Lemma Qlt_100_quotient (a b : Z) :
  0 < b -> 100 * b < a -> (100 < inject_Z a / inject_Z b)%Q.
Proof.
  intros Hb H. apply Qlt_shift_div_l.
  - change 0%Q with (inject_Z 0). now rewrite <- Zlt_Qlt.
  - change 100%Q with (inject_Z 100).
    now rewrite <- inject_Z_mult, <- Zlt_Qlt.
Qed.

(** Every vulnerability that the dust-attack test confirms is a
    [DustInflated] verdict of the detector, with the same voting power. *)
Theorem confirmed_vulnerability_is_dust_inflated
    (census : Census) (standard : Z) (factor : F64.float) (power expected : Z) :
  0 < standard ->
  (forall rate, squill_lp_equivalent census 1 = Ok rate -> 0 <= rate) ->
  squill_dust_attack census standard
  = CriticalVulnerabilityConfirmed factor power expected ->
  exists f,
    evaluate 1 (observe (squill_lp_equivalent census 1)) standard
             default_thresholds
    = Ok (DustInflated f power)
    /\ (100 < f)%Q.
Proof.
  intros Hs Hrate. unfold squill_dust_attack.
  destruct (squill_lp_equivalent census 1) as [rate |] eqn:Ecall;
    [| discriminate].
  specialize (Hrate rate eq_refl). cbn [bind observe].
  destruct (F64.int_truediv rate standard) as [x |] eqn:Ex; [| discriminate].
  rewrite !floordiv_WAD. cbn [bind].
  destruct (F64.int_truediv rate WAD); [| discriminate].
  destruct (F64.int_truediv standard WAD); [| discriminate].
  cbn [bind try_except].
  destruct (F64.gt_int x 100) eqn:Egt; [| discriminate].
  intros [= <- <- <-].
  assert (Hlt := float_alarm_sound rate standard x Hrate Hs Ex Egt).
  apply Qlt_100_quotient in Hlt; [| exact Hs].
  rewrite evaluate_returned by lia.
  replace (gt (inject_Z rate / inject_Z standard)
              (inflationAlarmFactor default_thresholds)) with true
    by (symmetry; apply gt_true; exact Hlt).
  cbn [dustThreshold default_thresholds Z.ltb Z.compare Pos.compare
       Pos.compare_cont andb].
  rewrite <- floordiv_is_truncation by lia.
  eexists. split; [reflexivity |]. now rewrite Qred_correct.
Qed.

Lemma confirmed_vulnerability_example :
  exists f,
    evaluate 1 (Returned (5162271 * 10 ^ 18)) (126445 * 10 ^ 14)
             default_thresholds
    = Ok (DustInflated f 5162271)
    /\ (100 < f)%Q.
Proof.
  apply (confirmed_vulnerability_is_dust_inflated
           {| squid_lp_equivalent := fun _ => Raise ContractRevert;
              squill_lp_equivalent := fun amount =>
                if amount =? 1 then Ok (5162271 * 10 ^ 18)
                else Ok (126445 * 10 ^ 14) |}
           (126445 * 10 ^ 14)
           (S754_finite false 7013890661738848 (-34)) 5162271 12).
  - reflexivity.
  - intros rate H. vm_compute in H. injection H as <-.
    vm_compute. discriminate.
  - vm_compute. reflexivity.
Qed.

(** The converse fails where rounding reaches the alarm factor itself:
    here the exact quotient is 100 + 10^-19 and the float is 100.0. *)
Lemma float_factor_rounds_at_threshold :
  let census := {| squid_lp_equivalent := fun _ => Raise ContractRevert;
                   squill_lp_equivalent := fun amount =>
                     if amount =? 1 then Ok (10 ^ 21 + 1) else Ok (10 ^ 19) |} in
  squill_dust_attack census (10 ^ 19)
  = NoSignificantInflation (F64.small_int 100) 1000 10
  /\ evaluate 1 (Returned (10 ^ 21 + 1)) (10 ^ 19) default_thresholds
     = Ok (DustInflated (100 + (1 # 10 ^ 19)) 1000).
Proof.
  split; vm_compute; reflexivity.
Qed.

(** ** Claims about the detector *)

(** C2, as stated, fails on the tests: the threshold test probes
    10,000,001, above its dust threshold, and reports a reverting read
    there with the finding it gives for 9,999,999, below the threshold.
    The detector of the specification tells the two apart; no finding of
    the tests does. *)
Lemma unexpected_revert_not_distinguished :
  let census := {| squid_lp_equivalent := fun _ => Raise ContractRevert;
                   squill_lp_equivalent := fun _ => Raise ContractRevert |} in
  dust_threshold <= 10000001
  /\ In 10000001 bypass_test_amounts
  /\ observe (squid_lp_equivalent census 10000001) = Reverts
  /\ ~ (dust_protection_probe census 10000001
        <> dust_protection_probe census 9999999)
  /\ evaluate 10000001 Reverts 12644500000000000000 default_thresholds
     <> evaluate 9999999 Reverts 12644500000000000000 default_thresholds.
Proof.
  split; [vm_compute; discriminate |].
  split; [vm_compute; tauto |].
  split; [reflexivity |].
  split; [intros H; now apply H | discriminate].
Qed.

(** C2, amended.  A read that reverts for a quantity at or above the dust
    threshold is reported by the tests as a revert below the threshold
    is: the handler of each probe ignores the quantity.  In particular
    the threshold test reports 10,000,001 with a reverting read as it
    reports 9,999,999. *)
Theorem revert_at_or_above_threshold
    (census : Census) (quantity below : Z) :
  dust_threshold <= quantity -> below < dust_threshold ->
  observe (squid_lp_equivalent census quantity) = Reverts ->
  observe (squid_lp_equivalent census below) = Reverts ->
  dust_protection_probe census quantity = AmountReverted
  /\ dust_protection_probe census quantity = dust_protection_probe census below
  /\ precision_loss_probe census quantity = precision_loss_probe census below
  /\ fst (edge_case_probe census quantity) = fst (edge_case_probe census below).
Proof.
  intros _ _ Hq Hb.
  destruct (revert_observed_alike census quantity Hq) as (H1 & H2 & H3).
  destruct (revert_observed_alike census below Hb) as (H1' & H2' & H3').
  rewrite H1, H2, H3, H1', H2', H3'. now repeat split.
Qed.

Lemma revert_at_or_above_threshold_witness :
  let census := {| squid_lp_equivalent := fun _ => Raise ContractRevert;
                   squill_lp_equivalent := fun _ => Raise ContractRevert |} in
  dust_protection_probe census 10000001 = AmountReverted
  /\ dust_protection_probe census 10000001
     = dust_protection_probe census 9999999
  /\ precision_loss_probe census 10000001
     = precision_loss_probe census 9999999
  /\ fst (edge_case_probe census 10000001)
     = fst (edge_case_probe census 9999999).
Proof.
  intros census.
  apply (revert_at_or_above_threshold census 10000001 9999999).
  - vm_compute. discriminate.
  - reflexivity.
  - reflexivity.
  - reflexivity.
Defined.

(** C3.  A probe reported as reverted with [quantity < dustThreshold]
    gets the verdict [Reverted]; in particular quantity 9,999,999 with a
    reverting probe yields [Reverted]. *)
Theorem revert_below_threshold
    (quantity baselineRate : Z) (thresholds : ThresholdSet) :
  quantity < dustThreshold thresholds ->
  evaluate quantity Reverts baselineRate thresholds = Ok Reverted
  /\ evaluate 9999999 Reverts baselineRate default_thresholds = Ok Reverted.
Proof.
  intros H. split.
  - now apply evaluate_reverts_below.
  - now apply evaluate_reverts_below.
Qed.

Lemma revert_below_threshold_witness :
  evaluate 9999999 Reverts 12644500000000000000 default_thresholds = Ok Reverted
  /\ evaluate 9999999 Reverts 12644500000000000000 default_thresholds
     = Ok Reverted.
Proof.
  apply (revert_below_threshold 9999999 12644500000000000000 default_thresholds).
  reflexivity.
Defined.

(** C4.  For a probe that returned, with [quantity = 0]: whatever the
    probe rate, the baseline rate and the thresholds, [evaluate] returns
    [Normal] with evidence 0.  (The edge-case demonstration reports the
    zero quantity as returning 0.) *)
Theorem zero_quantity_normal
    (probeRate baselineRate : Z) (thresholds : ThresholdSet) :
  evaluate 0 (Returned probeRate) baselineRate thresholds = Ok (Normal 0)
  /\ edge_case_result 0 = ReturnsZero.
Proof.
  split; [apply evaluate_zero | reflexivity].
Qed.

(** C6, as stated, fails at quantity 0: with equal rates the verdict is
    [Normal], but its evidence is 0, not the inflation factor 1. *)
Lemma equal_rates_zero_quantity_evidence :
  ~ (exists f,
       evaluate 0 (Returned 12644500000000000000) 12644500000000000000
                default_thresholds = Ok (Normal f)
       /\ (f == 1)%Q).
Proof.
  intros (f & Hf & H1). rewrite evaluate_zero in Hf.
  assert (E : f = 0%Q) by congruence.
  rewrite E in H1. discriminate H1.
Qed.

** TASK BRIEF **
Each line above with the string "fails" in it should be located and copied.

** TASK OUTPUT **
(** The converse fails where rounding reaches the alarm factor itself:
(** C2, as stated, fails on the tests: the threshold test probes
(** C6, as stated, fails at quantity 0: with equal rates the verdict is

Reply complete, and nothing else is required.